The woman's eyes got big, and she turned and
talked real fast with her husband, and at first his eyes lit up too
but then his face iced over while he was saying something back.

"My husban says to tell you ve do not need
paid for the med'cin," she said.

"Nobody said anything about pay, ma'am.
Duster, here, brought the rest of your medicine back to you. These
animals are just something we want to give out of friendship, not
payment, to welcome you to Texas as neighbors of sorts. Like I
said, they are no good to us, but they might be to you."

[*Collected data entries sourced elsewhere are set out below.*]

(** * ctagz: a shallow embedding of [src/ctagz.js]

    The development follows the source file top to bottom: JavaScript
    strings and numbers, the tag-line parser ([_parseExtensionFields],
    [_parseTagLine]), the chunked line reader ([_skipPartialUTF8],
    [_readTagLine], [_readTagLineSeek]), the pseudo-tag loader
    ([_readPseudoTags], [init]) and the locator ([findCTagsFile]).
    Definitions come first, the theorems about them afterwards. *)

From Stdlib Require Import List Arith NArith ZArith Lia Bool.
From Stdlib Require Import Sorting.Sorted Sorting.Permutation.
From Stdlib Require Strings.String Strings.Ascii.
Import ListNotations.
Import String.StringSyntax.

Set Implicit Arguments.

(* ================================================================= *)
(** ** JavaScript strings *)

(** A JavaScript string is a sequence of UTF-16 code units. *)
Definition char := N.
Definition jsstring := list char.

(** Literals are written as Rocq strings and converted. *)
Definition lit (s : String.string) : jsstring :=
  map Ascii.N_of_ascii (String.list_ascii_of_string s).

Arguments lit s%_string_scope.

Definition TAB : char := 9%N.
Definition LF : char := 10%N.
Definition CR : char := 13%N.
Definition DQUOTE : char := 34%N.
Definition SLASH : char := 47%N.
Definition COLON : char := 58%N.
Definition SEMICOLON : char := 59%N.
Definition QUESTION : char := 63%N.
Definition BACKSLASH : char := 92%N.

Definition char_eqb (a b : char) : bool := N.eqb a b.

Fixpoint jsstring_eqb (a b : jsstring) : bool :=
  match a, b with
  | [], [] => true
  | x :: a', y :: b' => char_eqb x y && jsstring_eqb a' b'
  | _, _ => false
  end.

(** [needle] is a prefix of [s]. *)
Fixpoint prefixb (needle s : jsstring) : bool :=
  match needle, s with
  | [], _ => true
  | x :: needle', y :: s' => char_eqb x y && prefixb needle' s'
  | _ :: _, [] => false
  end.

Fixpoint indexOf_scan (needle s : jsstring) (i : nat) : option nat :=
  match s with
  | [] => None
  | _ :: s' => if prefixb needle s then Some i
               else indexOf_scan needle s' (S i)
  end.

(** [str.indexOf(needle, from)] for a non-empty [needle]; [None] stands
    for the result -1. *)
Definition indexOf (str needle : jsstring) (from : nat) : option nat :=
  indexOf_scan needle (skipn from str) from.

(** [str.substr(start, len)] and [str.substr(start)]. *)
Definition substr (str : jsstring) (start len : nat) : jsstring :=
  firstn len (skipn start str).

Definition substr_from (str : jsstring) (start : nat) : jsstring :=
  skipn start str.

(** [str.startsWith(prefix)]. *)
Definition startsWith (str prefix : jsstring) : bool := prefixb prefix str.

(** Truthiness of a string: only the empty string is falsy. *)
Definition truthy (s : jsstring) : bool :=
  match s with [] => false | _ :: _ => true end.

(** Number of leading characters satisfying [p]: the loops of the form
    [while (pos < str.length && p(str[pos])) pos += 1]. *)
Fixpoint countWhile (p : char -> bool) (s : jsstring) : nat :=
  match s with
  | c :: s' => if p c then S (countWhile p s') else 0
  | [] => 0
  end.

(* ================================================================= *)
(** ** JavaScript numbers produced by [parseInt] *)

(** [parseInt] yields NaN or an integer.  The integer is kept exact;
    JavaScript rounds it to the nearest double beyond 2^53, far above
    any line number or sort mode. *)
Inductive JSNumber :=
| NaN
| Num (z : Z).

(** [function isdigit(d) { return d >= '0' && d <= '9' }] *)
Definition isdigit (d : char) : bool :=
  (48 <=? d)%N && (d <=? 57)%N.

(** StrWhiteSpaceChar: white space and line terminators. *)
Definition isStrWhiteSpaceChar (c : char) : bool :=
  ((9 <=? c) && (c <=? 13) || (c =? 32) || (c =? 160) || (c =? 5760)
   || (8192 <=? c) && (c <=? 8202) || (c =? 8232) || (c =? 8233)
   || (c =? 8239) || (c =? 8287) || (c =? 12288) || (c =? 65279))%N.

Fixpoint dropWhile (p : char -> bool) (s : jsstring) : jsstring :=
  match s with
  | c :: s' => if p c then dropWhile p s' else s
  | [] => []
  end.

Fixpoint takeWhile (p : char -> bool) (s : jsstring) : jsstring :=
  match s with
  | c :: s' => if p c then c :: takeWhile p s' else []
  | [] => []
  end.

Fixpoint digitsValue (acc : Z) (ds : jsstring) : Z :=
  match ds with
  | [] => acc
  | d :: ds' => digitsValue (10 * acc + (Z.of_N d - 48)) ds'
  end.

(** [parseInt(s, 10)]: skip leading white space, read an optional sign,
    then the longest run of decimal digits; no digit gives NaN. *)
Definition parseInt (s : jsstring) : JSNumber :=
  let s := dropWhile isStrWhiteSpaceChar s in
  let '(sign, s) :=
    match s with
    | c :: s' => if char_eqb c 45%N then ((-1)%Z, s')
                 else if char_eqb c 43%N then (1%Z, s')
                 else (1%Z, s)
    | [] => (1%Z, s)
    end in
  match takeWhile isdigit s with
  | [] => NaN
  | ds => Num (sign * digitsValue 0 ds)
  end.

(* ================================================================= *)
(** ** Tag entries *)

Record Address := mkAddress {
  lineNumber : JSNumber;
  pattern : jsstring
}.

(** The object built at the top of [_parseTagLine].  [fields] is a
    JavaScript object used as a map from keys to values; [kind] is
    [null] or a string. *)
Record TagEntry := mkTagEntry {
  fields : list (jsstring * jsstring);
  kind : option jsstring;
  file : jsstring;
  fileScope : bool;
  name : jsstring;
  address : Address;
  valid : bool
}.

Definition new_entry : TagEntry :=
  {| fields := []; kind := None; file := []; fileScope := false;
     name := []; address := {| lineNumber := Num 0; pattern := [] |};
     valid := false |}.

Definition set_kind (v : option jsstring) (e : TagEntry) : TagEntry :=
  mkTagEntry (fields e) v (file e) (fileScope e) (name e) (address e) (valid e).
Definition set_file (v : jsstring) (e : TagEntry) : TagEntry :=
  mkTagEntry (fields e) (kind e) v (fileScope e) (name e) (address e) (valid e).
Definition set_fileScope (v : bool) (e : TagEntry) : TagEntry :=
  mkTagEntry (fields e) (kind e) (file e) v (name e) (address e) (valid e).
Definition set_name (v : jsstring) (e : TagEntry) : TagEntry :=
  mkTagEntry (fields e) (kind e) (file e) (fileScope e) v (address e) (valid e).
Definition set_valid (v : bool) (e : TagEntry) : TagEntry :=
  mkTagEntry (fields e) (kind e) (file e) (fileScope e) (name e) (address e) v.
Definition set_lineNumber (v : JSNumber) (e : TagEntry) : TagEntry :=
  mkTagEntry (fields e) (kind e) (file e) (fileScope e) (name e)
             (mkAddress v (pattern (address e))) (valid e).
Definition set_pattern (v : jsstring) (e : TagEntry) : TagEntry :=
  mkTagEntry (fields e) (kind e) (file e) (fileScope e) (name e)
             (mkAddress (lineNumber (address e)) v) (valid e).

The way they talked that over, you could
tell the man didn't hardly believe it. I don't know but I'd guess
that wherever they came from cows are scarcer than they are in
Texas. They acted like it was something special instead of a couple
no-account heifers. While they was talking it over, I fished in my
pocket for the bottle of laudanum, which I'd completely forgot
until Mister Sam mentioned it, and gave it over to him so he could
return it to them.

When they was done talking again, Mister Sam
spoke up quick before she could tell us what her husband had said.
Maybe he understood what they'd been saying, for he was an almighty
well-educated man. Or maybe he just knew something about these kind
of folks, for he told them, "I don't mean to be rude, ma'am,
telling you all what to do, but out here we take it unkindly if
people will not accept a gift that is freely offered. But I cannot
tell you what you ought, so Duster and I will just leave these
animals here where they are. If you feel you can accept them, take
them. If not, leave them. In that case they will not find their way
back to the herd. They will run off into the brush and go wild
again, at least until someone spots them for bad breeders and
shoots them so they will not spoil the blood on whatever range they
are on then. So you do whatever you think is right."

He handed the bottle down
to her and turned his horse
away. Me, I
took a second to haze those two little heifers into a corner
between the soddy and a shed they had put up for some purpose. Then
I waved and rode off after Mister Sam. The littlest girl waved
back.

"Duster," Mister Sam said when I caught up
with him, "those folks there are going to have a rough time of it,
but I would wager they make it in the long run." He shook his head.
"But that surely is one stubborn man. He won't change. But then, I
would bet he has the grit it takes to bend the land to his ways,
instead."

"Could you make out what they was
saying?"

"Enough. They're Germans. I grew up near a
settlement of Germans in East Texas. They almost have that country
settled now, and soon there will be more dirt farmers in through
this area too. One farmer comes in and makes the land work for him,
and then there are more coming right along behind. I wouldn't be
surprised but what the cattle business gets pushed out past the
Pecos in a few more years. Or up north somewhere if they can ever
figure out what to do about the buffalo."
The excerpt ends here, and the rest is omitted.